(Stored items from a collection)
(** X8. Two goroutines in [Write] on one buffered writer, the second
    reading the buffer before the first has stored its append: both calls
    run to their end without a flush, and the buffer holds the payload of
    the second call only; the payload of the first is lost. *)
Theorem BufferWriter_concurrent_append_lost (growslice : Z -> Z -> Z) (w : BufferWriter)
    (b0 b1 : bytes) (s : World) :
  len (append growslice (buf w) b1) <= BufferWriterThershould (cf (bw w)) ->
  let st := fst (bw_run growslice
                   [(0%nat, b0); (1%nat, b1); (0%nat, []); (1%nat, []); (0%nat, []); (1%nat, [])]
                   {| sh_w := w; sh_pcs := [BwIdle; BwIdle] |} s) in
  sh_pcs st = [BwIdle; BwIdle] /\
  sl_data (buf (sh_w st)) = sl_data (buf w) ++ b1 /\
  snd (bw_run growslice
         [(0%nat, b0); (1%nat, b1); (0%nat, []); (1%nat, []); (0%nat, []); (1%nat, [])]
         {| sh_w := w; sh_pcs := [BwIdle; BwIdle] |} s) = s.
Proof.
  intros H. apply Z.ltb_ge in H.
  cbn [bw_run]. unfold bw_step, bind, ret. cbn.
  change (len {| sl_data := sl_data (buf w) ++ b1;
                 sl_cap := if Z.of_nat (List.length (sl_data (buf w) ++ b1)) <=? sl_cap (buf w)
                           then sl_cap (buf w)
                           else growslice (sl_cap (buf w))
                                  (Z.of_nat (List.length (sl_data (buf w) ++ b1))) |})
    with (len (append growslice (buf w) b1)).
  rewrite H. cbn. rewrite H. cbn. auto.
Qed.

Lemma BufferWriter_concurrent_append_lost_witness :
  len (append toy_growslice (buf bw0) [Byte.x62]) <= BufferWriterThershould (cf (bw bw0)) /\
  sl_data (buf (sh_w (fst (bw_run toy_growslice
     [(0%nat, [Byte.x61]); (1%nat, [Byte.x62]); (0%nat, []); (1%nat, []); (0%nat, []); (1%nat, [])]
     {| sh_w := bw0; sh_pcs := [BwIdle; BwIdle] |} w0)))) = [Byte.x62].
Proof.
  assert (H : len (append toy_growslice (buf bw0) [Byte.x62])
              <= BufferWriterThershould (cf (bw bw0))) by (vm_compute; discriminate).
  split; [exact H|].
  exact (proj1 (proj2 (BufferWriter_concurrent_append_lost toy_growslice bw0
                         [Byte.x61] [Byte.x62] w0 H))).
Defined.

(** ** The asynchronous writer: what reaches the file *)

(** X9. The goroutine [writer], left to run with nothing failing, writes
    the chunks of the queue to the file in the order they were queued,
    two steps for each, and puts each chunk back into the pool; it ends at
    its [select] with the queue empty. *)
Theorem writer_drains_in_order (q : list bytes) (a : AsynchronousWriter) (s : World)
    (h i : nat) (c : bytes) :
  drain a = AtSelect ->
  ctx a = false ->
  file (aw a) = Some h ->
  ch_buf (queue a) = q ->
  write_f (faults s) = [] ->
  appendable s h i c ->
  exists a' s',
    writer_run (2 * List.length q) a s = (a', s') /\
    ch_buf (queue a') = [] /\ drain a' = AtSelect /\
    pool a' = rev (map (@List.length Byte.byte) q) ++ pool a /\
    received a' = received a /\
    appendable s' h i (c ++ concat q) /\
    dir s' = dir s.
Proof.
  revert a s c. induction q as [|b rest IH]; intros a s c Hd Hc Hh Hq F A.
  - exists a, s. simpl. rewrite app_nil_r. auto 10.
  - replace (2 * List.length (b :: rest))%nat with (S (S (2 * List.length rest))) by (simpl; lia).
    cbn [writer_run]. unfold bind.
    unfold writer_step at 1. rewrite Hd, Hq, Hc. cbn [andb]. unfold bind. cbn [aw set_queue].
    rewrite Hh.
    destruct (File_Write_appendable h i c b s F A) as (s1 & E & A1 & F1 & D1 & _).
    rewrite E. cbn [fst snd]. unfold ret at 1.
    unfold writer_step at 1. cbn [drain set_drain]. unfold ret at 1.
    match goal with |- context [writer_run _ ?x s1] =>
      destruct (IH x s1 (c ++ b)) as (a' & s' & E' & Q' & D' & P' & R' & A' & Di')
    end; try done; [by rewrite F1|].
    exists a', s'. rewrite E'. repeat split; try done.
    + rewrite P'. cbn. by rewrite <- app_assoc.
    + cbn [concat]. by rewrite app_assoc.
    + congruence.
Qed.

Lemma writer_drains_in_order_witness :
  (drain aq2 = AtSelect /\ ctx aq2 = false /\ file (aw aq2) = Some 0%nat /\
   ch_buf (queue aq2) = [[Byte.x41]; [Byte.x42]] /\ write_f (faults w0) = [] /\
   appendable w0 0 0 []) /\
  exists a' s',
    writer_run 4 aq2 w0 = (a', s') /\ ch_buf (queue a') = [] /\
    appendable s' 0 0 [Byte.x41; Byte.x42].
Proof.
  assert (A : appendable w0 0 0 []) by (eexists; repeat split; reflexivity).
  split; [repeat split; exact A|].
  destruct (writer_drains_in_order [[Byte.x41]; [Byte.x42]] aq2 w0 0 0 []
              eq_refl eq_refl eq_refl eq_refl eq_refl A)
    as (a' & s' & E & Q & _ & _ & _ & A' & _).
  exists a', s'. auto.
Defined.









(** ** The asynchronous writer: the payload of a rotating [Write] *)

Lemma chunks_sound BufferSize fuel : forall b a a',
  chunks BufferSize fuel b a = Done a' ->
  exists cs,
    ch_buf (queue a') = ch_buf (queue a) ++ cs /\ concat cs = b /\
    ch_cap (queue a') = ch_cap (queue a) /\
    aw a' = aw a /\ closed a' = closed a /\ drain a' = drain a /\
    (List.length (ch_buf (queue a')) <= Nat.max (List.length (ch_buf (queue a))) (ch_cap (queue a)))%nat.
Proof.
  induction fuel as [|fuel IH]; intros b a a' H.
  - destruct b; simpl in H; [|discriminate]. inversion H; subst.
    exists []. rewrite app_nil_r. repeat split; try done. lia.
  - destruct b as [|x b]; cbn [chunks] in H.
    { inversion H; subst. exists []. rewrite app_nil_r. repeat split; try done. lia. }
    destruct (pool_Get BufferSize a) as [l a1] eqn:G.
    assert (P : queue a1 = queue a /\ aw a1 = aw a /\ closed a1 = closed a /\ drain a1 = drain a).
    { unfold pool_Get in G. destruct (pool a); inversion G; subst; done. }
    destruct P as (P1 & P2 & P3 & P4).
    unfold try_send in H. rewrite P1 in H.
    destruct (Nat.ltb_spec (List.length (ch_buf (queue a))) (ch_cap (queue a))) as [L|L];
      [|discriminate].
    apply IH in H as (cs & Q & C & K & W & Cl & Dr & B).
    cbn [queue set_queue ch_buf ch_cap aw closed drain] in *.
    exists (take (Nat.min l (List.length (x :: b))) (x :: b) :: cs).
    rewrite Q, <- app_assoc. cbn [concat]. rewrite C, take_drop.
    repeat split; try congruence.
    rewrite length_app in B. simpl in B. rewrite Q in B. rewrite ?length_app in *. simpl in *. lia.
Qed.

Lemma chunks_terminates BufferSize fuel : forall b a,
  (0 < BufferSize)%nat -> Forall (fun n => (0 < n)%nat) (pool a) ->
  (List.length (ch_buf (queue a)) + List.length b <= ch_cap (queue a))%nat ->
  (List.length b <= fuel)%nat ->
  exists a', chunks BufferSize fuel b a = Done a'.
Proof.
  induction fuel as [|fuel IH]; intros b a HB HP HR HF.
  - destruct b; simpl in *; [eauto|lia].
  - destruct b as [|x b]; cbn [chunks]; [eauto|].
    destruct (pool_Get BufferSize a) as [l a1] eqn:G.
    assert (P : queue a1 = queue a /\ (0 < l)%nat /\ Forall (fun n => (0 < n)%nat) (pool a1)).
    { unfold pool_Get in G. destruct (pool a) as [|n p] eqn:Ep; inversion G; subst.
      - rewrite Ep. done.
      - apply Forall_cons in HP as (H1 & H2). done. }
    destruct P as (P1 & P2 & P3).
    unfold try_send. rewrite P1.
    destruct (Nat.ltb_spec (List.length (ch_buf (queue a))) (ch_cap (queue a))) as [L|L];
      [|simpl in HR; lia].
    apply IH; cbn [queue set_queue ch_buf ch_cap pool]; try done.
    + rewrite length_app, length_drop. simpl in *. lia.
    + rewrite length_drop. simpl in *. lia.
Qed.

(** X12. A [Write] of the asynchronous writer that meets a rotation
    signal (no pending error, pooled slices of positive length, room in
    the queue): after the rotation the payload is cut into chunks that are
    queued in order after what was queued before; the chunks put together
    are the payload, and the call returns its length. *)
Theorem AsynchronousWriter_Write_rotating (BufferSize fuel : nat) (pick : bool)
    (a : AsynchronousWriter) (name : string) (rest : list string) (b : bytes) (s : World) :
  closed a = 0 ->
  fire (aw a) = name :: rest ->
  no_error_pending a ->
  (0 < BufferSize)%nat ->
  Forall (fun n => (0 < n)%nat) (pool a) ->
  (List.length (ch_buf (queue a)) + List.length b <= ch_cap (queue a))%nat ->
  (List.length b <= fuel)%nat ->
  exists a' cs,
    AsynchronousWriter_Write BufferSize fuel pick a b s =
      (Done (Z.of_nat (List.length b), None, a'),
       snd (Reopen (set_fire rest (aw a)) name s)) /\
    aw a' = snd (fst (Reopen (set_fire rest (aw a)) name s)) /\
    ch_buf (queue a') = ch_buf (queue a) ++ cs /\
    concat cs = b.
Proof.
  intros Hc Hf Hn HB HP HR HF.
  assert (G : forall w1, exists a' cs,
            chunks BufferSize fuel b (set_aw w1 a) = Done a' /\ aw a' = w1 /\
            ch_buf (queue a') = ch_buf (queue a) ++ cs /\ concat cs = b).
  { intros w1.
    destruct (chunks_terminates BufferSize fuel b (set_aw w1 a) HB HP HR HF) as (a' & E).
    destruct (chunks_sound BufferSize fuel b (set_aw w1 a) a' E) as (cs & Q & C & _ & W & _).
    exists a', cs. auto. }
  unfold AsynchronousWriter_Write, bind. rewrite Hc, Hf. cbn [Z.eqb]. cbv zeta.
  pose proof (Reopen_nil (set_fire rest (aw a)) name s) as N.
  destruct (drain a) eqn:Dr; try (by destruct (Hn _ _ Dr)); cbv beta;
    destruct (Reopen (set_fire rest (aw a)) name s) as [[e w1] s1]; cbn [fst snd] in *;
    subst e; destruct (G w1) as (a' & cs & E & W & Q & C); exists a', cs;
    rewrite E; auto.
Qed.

Task requirements | Output exactly the lines of the records from the first through the one bearing "let st := fst (bw_run growslice", both ends included.

Response area |
(** X8. Two goroutines in [Write] on one buffered writer, the second
    reading the buffer before the first has stored its append: both calls
    run to their end without a flush, and the buffer holds the payload of
    the second call only; the payload of the first is lost. *)
Theorem BufferWriter_concurrent_append_lost (growslice : Z -> Z -> Z) (w : BufferWriter)
    (b0 b1 : bytes) (s : World) :
  len (append growslice (buf w) b1) <= BufferWriterThershould (cf (bw w)) ->
  let st := fst (bw_run growslice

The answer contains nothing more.